By taking the role food plays in people's lives seriously, religious communities better serve others, supporting food pantries, hosting meals and nurturing a spirit of hospitality in members, Wirzba said. Through charitable programs and rituals like communion, "we learn to be food for the world."

Soul food

In spite of the many ways faith and food are connected, it's easy to write off congregational meals as gimmicks or efforts to attract more members, Wirzba said. He acknowledges that food is a safe choice to build a program around, but believes it's a powerful one, too.

"These are occasions when (faith leaders) don't have control over what's happening. People are sitting together" and sharing what's on their mind, he said. "Important ministry can happen there."

Similarly, the Rev. Sauder said the natural relationship between food and faith often results in action around larger issues like the environment or poverty.

Many of the congregations involved in Faith in Place support gardens each summer, inviting church members to sweat together and share their harvest with the community. The gardeners raise their awareness of struggles other people face to put food on their table, which leads to a more conscious congregation.

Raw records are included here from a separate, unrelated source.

(** The workloads of a cell: its non-root containers with their statuses. *)
Definition workloads (specs : list ContainerSpec) (statuses : list ContainerStatus)
    : list (ContainerSpec * ContainerStatus) :=
  List.filter (fun p => negb (c_Root p.1)) (zip specs statuses).

(** What a cell's state should say of its workloads. *)
Definition workloadVerdict (ws : list (ContainerSpec * ContainerStatus)) : CellState :=
  let terminal p := containerStateIsTerminal (cs_State p.2) in
  if existsb (fun p => containerStateIsActive (cs_State p.2)) ws then
    if existsb (fun p => terminal p && nonRootWorkloadDegraded p.1 p.2) ws
    then CellStateDegraded else CellStateReady
  else if forallb terminal ws then
    if existsb (fun p => containerExitedNonZero p.2) ws
    then CellStateError else CellStateExited
  else CellStateUnknown.

Section Derivation.
Context (nrs : gmap string ContainerSpec).

Definition matches (test : ContainerSpec → ContainerStatus → bool) (s : ContainerStatus) : bool :=
  match nrs !! cs_ID s with Some spec => test spec s | None => false end.

Definition test_active (_ : ContainerSpec) (s : ContainerStatus) : bool :=
  containerStateIsActive (cs_State s).
Definition test_unknown (_ : ContainerSpec) (s : ContainerStatus) : bool :=
  bool_decide (cs_State s = ContainerStateUnknown).
Definition test_failed (_ : ContainerSpec) (s : ContainerStatus) : bool :=
  containerStateIsTerminal (cs_State s) && containerExitedNonZero s.
Definition test_degraded (spec : ContainerSpec) (s : ContainerStatus) : bool :=
  containerStateIsTerminal (cs_State s) && nonRootWorkloadDegraded spec s.

(** The loop computes a count and four disjunctions over the matched statuses. *)
Lemma derive_fold acc statuses :
  foldl (deriveStep nrs) acc statuses =
  Build_deriveAcc
    (da_seen acc + length (List.filter (matches (fun _ _ => true)) statuses))
    (da_anyActive acc || existsb (matches test_active) statuses)
    (da_anyUnknown acc || existsb (matches test_unknown) statuses)
    (da_anyFailed acc || existsb (matches test_failed) statuses)
    (da_anyDegraded acc || existsb (matches test_degraded) statuses).
Proof.
  revert acc. induction statuses as [|s l IH]; intros [n a u f d].
  - simpl. by rewrite !orb_false_r, Nat.add_0_r.
  - cbn [foldl List.filter existsb]. rewrite IH.
    assert (M : ∀ t, matches t s = match nrs !! cs_ID s with Some sp => t sp s | None => false end)
      by done.
    rewrite !M. unfold deriveStep. destruct (nrs !! cs_ID s) as [spec|]; [|done].
    unfold test_active at 2, test_unknown at 2, test_failed at 2, test_degraded at 2.
    destruct (cs_State s); simpl; f_equal; try lia;
      rewrite ?orb_true_r, ?orb_false_r, <-?orb_assoc; done.
Qed.

End Derivation.

Lemma snapshot_length specs statuses :
  Snapshot specs statuses → length specs = length statuses.
Proof. intros [_ H]. apply (f_equal length) in H. by rewrite !length_fmap in H. Qed.

Lemma snapshot_lookup specs statuses spec s :
  Snapshot specs statuses → (spec, s) ∈ zip specs statuses →
  nonRootSpecs specs !! cs_ID s = if c_Root spec then None else Some spec.
Proof.
  intros [Hnd Hids] Hin.
  destruct (elem_of_zip_keys _ _ _ _ _ _ Hids Hin) as (E & Hs & _). rewrite E.
  destruct (c_Root spec) eqn:R.
  - apply index_by_lookup_None. intros x [Hx Hr]%filter_elem Ex.
    rewrite (NoDup_key_inj _ _ _ _ Hnd Hx Hs Ex), R in Hr. done.
  - apply (index_by_NoDup c_ID id); [by apply NoDup_fmap_filter|].
    apply filter_elem. by rewrite R.
Qed.

Lemma matches_existsb specs statuses test :
  Snapshot specs statuses →
  existsb (matches (nonRootSpecs specs) test) statuses =
  existsb (fun p => test p.1 p.2) (workloads specs statuses).
Proof.
  intros HS. unfold workloads.
  rewrite existsb_filter, (existsb_zip_r _ specs) by (by apply snapshot_length).
  apply existsb_ext_elem. intros [spec s] Hin. unfold matches. simpl.
  rewrite (snapshot_lookup _ _ _ _ HS Hin). by destruct (c_Root spec).
Qed.

Lemma matches_count specs statuses :
  Snapshot specs statuses →
  length (List.filter (matches (nonRootSpecs specs) (fun _ _ => true)) statuses)
  = size (nonRootSpecs specs).
Proof.
  intros HS. pose proof (snapshot_length _ _ HS) as HL. unfold nonRootSpecs at 2.
  rewrite index_by_size by (apply NoDup_fmap_filter, HS).
  rewrite (filter_length_zip_r _ specs), (filter_length_zip_l _ specs statuses) by done.
  apply filter_length_ext. intros [spec s] Hin. unfold matches. simpl.
  rewrite (snapshot_lookup _ _ _ _ HS Hin). by destruct (c_Root spec).
Qed.

Lemma state_trichotomy s :
  containerStateIsActive s = false → bool_decide (s = ContainerStateUnknown) = false →
  containerStateIsTerminal s = true.
Proof. by destruct s. Qed.

Lemma terminal_not_unknown s :
  containerStateIsTerminal s = true → bool_decide (s = ContainerStateUnknown) = false.
Proof. by destruct s. Qed.

(** The derivation loop against the declarative verdict. *)
Lemma derive_verdict specs statuses :
  Snapshot specs statuses →
  deriveCellStateFromNonRootContainerStatuses specs statuses
  = workloadVerdict (workloads specs statuses).
Proof.
  intros HS. unfold deriveCellStateFromNonRootContainerStatuses, workloadVerdict.
  rewrite derive_fold. simpl. rewrite matches_count, !matches_existsb by done.
  rewrite bool_decide_eq_false_2 by lia.
  destruct (existsb _ _) eqn:A; [done|].
  setoid_rewrite existsb_false_elem in A. unfold test_active in A.
  destruct (existsb (fun p => test_unknown p.1 p.2) _) eqn:U.
  - apply existsb_elem in U as (p & Hp & U). unfold test_unknown in U.
    destruct (forallb _ _) eqn:F; [|done]. rewrite forallb_elem in F.
    by rewrite (terminal_not_unknown _ (F _ Hp)) in U.
  - rewrite existsb_false_elem in U.
    assert (T : ∀ p, p ∈ workloads specs statuses → containerStateIsTerminal (cs_State p.2) = true).
    { intros p Hp. exact (state_trichotomy _ (A p Hp) (U p Hp)). }
    rewrite (proj2 (forallb_elem _ _) T).
    rewrite (existsb_ext_elem _ (fun p => containerExitedNonZero p.2)); [done|].
    intros p Hp. unfold test_failed. by rewrite (T p Hp).
Qed.

(** C39: For every well-formed snapshot the single-pass derivation of the cell's
    state agrees with the declarative verdict on the workloads: Degraded or Ready
    when some non-root container is active (Degraded exactly when another one is
    down in a non-clean way), Error or Exited when every one is terminal (Error
    exactly when one failed), Unknown otherwise. *)
Theorem derive_matches_verdict specs statuses :
  Snapshot specs statuses →
  deriveCellStateFromNonRootContainerStatuses specs statuses
  = workloadVerdict (workloads specs statuses).
Proof. apply derive_verdict. Qed.

Lemma derive_matches_verdict_witness :
  let specs := [sample_container "root" true ""; sample_container "web" false "always";
                sample_container "job" false "never"] in
  let statuses := [sample_status "root" ContainerStateReady 0;
                   sample_status "web" ContainerStateReady 0;
                   sample_status "job" ContainerStateError 3] in
  Snapshot specs statuses ∧
  deriveCellStateFromNonRootContainerStatuses specs statuses
    = workloadVerdict (workloads specs statuses) ∧
  deriveCellStateFromNonRootContainerStatuses specs statuses = CellStateDegraded.
Proof.
  intros specs statuses.
  assert (H : Snapshot specs statuses).
  { split; [|reflexivity]. repeat constructor; set_solver. }
  split; [exact H|]. split; [exact (derive_matches_verdict specs statuses H)|reflexivity].
Defined.

(** Whatever the specs and the snapshot are, well formed or not, derivation
    never yields Stopped, Pending or Failed: those labels belong to the operator
    verbs, to creation and to bring-up faults. *)
Theorem derive_never_operator_labels specs statuses rootID rootState :
  deriveCellStateFromNonRootContainerStatuses specs statuses
    ∉ [CellStateStopped; CellStatePending; CellStateFailed] ∧
  cellStateOfRootState rootID statuses rootState
    ∉ [CellStateStopped; CellStatePending; CellStateFailed].
Proof.
  split.
  - unfold deriveCellStateFromNonRootContainerStatuses. rewrite derive_fold. simpl.
    repeat case_match; set_solver.
  - destruct rootState; simpl; try set_solver;
      destruct (rootContainerExitedNonZero _ _); set_solver.
Qed.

Through food initiatives like gardening, "we start to ask questions about larger (societal) issues, hunger in the community and food scarcity," the Rev. Sauder said.

Faith leads people to be more intentional about food and vice versa, Scott noted. Her goal in preparing a meal is not only to fill the stomachs of herself and others, but also to nurture the spontaneous gratitude she felt when she first bit into her Jesus and Mary biscuits.

"Some food physically nourishes you but fails to spiritually nourish you," she said. The spiritual impact of a plate of food "is just as important as nutritional data."